### EXERCISE
Find the line with "destruct (Ascii.eqb_spec c sep) as [->|Hne];" in the entries below, then reproduce it and every line after it down to and including the line with "list_ascii_of_string (a ++ b)", exactly.

### STORED DATA
Lemma split_on_free sep s : free_of sep s -> split_on sep s = [s].
Proof.
  unfold free_of. induction s as [|c s IH]; simpl; intros H; [done|].
  destruct (Ascii.eqb_spec c sep) as [->|Hne]; [exfalso; apply H; by left|].
  rewrite IH; [done|]. intros Hin. apply H. by right.
Qed.

Lemma split_on_pieces sep s piece :
  In piece (split_on sep s) ->
  free_of sep piece /\
  forall c, In c (list_ascii_of_string piece) ->
            In c (list_ascii_of_string s).
Proof.
  unfold free_of. revert piece.
  induction s as [|c s IH]; simpl; intros piece Hin.
  - destruct Hin as [<-|[]]. simpl. split; [tauto|done].
  - destruct (Ascii.eqb_spec c sep) as [->|Hne].
    + destruct Hin as [<-|Hin]; [simpl; split; [tauto|done]|].
      destruct (IH _ Hin) as [H1 H2]. split; [done|]. intros x Hx.
      right. by apply H2.
    + destruct (split_on_cons sep s) as (h & t & E). rewrite E in *.
      destruct Hin as [<-|Hin].
      * destruct (IH h (or_introl eq_refl)) as [H1 H2]. simpl. split.
        -- intros [->|Hc]; [done|by apply H1].
        -- intros x [<-|Hx]; [by left|right; by apply H2].
      * destruct (IH piece (or_intror Hin)) as [H1 H2]. split; [done|].
        intros x Hx. right. by apply H2.
Qed.

Lemma basename_in p : In (basename p) (split_on "/" p).
Proof.
  unfold basename. destruct (split_on_cons "/" p) as (h & t & ->).
  destruct (exists_last (l := h :: t)) as (l' & x & E); [done|].
  rewrite E. rewrite List.last_last. apply in_or_app. right. by left.
Qed.

Lemma derived_in p : In (derived_exp_name p) (split_on "." (basename p)).
Proof.
  unfold derived_exp_name.
  destruct (split_on_cons "." (basename p)) as (h & t & ->). by left.
Qed.

(** X13. The experiment name derived from the path of the configuration
    file is a plain name whatever that path is: it contains neither a dot
    nor a slash. *)
Theorem derived_exp_name_plain config_path :
  free_of "." (derived_exp_name config_path) /\
  free_of "/" (derived_exp_name config_path).
Proof.
  destruct (split_on_pieces _ _ _ (derived_in config_path)) as [Hdot Hsub].
  destruct (split_on_pieces _ _ _ (basename_in config_path)) as [Hslash _].
  split; [done|]. intros H. apply Hslash. by apply Hsub.
Qed.

Lemma chars_app a b :
  list_ascii_of_string (a ++ b)
  = (list_ascii_of_string a ++ list_ascii_of_string b)%list.
Proof. induction a as [|c a IH]; simpl; [done|]. by rewrite IH. Qed.

Lemma free_of_app c a b : free_of c a -> free_of c b -> free_of c (a ++ b).
Proof.
  unfold free_of. rewrite chars_app. intros Ha Hb H.
  apply in_app_or in H as [H|H]; auto.
Qed.

Lemma basename_after_slash dir rest :
  free_of "/" rest -> basename (dir ++ String "/" rest) = rest.
Proof.
  intros H. unfold basename. rewrite split_on_app, (split_on_free _ _ H).
  apply List.last_last.
Qed.

Lemma stem_before_dot name ext :
  free_of "." name ->
  List.hd EmptyString (split_on "." (name ++ String "." ext)) = name.
Proof.
  intros H. by rewrite split_on_app, (split_on_free _ _ H).
Qed.

(** X14. For a configuration file [name.ext], in a directory or not, the
    derived experiment name is [name], provided [name] has neither dot nor
    slash and [ext] has no slash. With no dot in the file name at all the
    whole file name is the experiment name. *)
Theorem derived_exp_name_stem dir name ext :
  free_of "." name -> free_of "/" name -> free_of "/" ext ->
  derived_exp_name (dir ++ "/" ++ name ++ "." ++ ext) = name /\
  derived_exp_name (name ++ "." ++ ext) = name /\
  derived_exp_name (dir ++ "/" ++ name) = name /\
  derived_exp_name name = name.
Proof.
  intros Hdot Hslash Hext.
  assert (Hfile : free_of "/" (name ++ String "." ext)).
  { apply free_of_app; [done|]. unfold free_of in *. simpl.
    intros [H|H]; [discriminate|done]. }
  assert (Hbase : forall x, free_of "/" x -> basename x = x).
  { intros x Hx. unfold basename. by rewrite (split_on_free _ _ Hx). }
  unfold derived_exp_name. repeat split.
  - change (dir ++ "/" ++ name ++ "." ++ ext)
      with (dir ++ String "/" (name ++ String "." ext)).
    rewrite basename_after_slash by done. by apply stem_before_dot.
  - change (name ++ "." ++ ext) with (name ++ String "." ext).
    rewrite Hbase by done. by apply stem_before_dot.
  - change (dir ++ "/" ++ name) with (dir ++ String "/" name).
    rewrite basename_after_slash by done. by rewrite split_on_free.
  - rewrite Hbase by done. by rewrite split_on_free.
Qed.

### EXERCISE ANSWER
  destruct (Ascii.eqb_spec c sep) as [->|Hne]; [exfalso; apply H; by left|].
  rewrite IH; [done|]. intros Hin. apply H. by right.
Qed.

Lemma split_on_pieces sep s piece :
  In piece (split_on sep s) ->
  free_of sep piece /\
  forall c, In c (list_ascii_of_string piece) ->
            In c (list_ascii_of_string s).
Proof.
  unfold free_of. revert piece.
  induction s as [|c s IH]; simpl; intros piece Hin.
  - destruct Hin as [<-|[]]. simpl. split; [tauto|done].
  - destruct (Ascii.eqb_spec c sep) as [->|Hne].
    + destruct Hin as [<-|Hin]; [simpl; split; [tauto|done]|].
      destruct (IH _ Hin) as [H1 H2]. split; [done|]. intros x Hx.
      right. by apply H2.
    + destruct (split_on_cons sep s) as (h & t & E). rewrite E in *.
      destruct Hin as [<-|Hin].
      * destruct (IH h (or_introl eq_refl)) as [H1 H2]. simpl. split.
        -- intros [->|Hc]; [done|by apply H1].
        -- intros x [<-|Hx]; [by left|right; by apply H2].
      * destruct (IH piece (or_intror Hin)) as [H1 H2]. split; [done|].
        intros x Hx. right. by apply H2.
Qed.

Lemma basename_in p : In (basename p) (split_on "/" p).
Proof.
  unfold basename. destruct (split_on_cons "/" p) as (h & t & ->).
  destruct (exists_last (l := h :: t)) as (l' & x & E); [done|].
  rewrite E. rewrite List.last_last. apply in_or_app. right. by left.
Qed.

Lemma derived_in p : In (derived_exp_name p) (split_on "." (basename p)).
Proof.
  unfold derived_exp_name.
  destruct (split_on_cons "." (basename p)) as (h & t & ->). by left.
Qed.

(** X13. The experiment name derived from the path of the configuration
    file is a plain name whatever that path is: it contains neither a dot
    nor a slash. *)
Theorem derived_exp_name_plain config_path :
  free_of "." (derived_exp_name config_path) /\
  free_of "/" (derived_exp_name config_path).
Proof.
  destruct (split_on_pieces _ _ _ (derived_in config_path)) as [Hdot Hsub].
  destruct (split_on_pieces _ _ _ (basename_in config_path)) as [Hslash _].
  split; [done|]. intros H. apply Hslash. by apply Hsub.
Qed.

Lemma chars_app a b :
  list_ascii_of_string (a ++ b)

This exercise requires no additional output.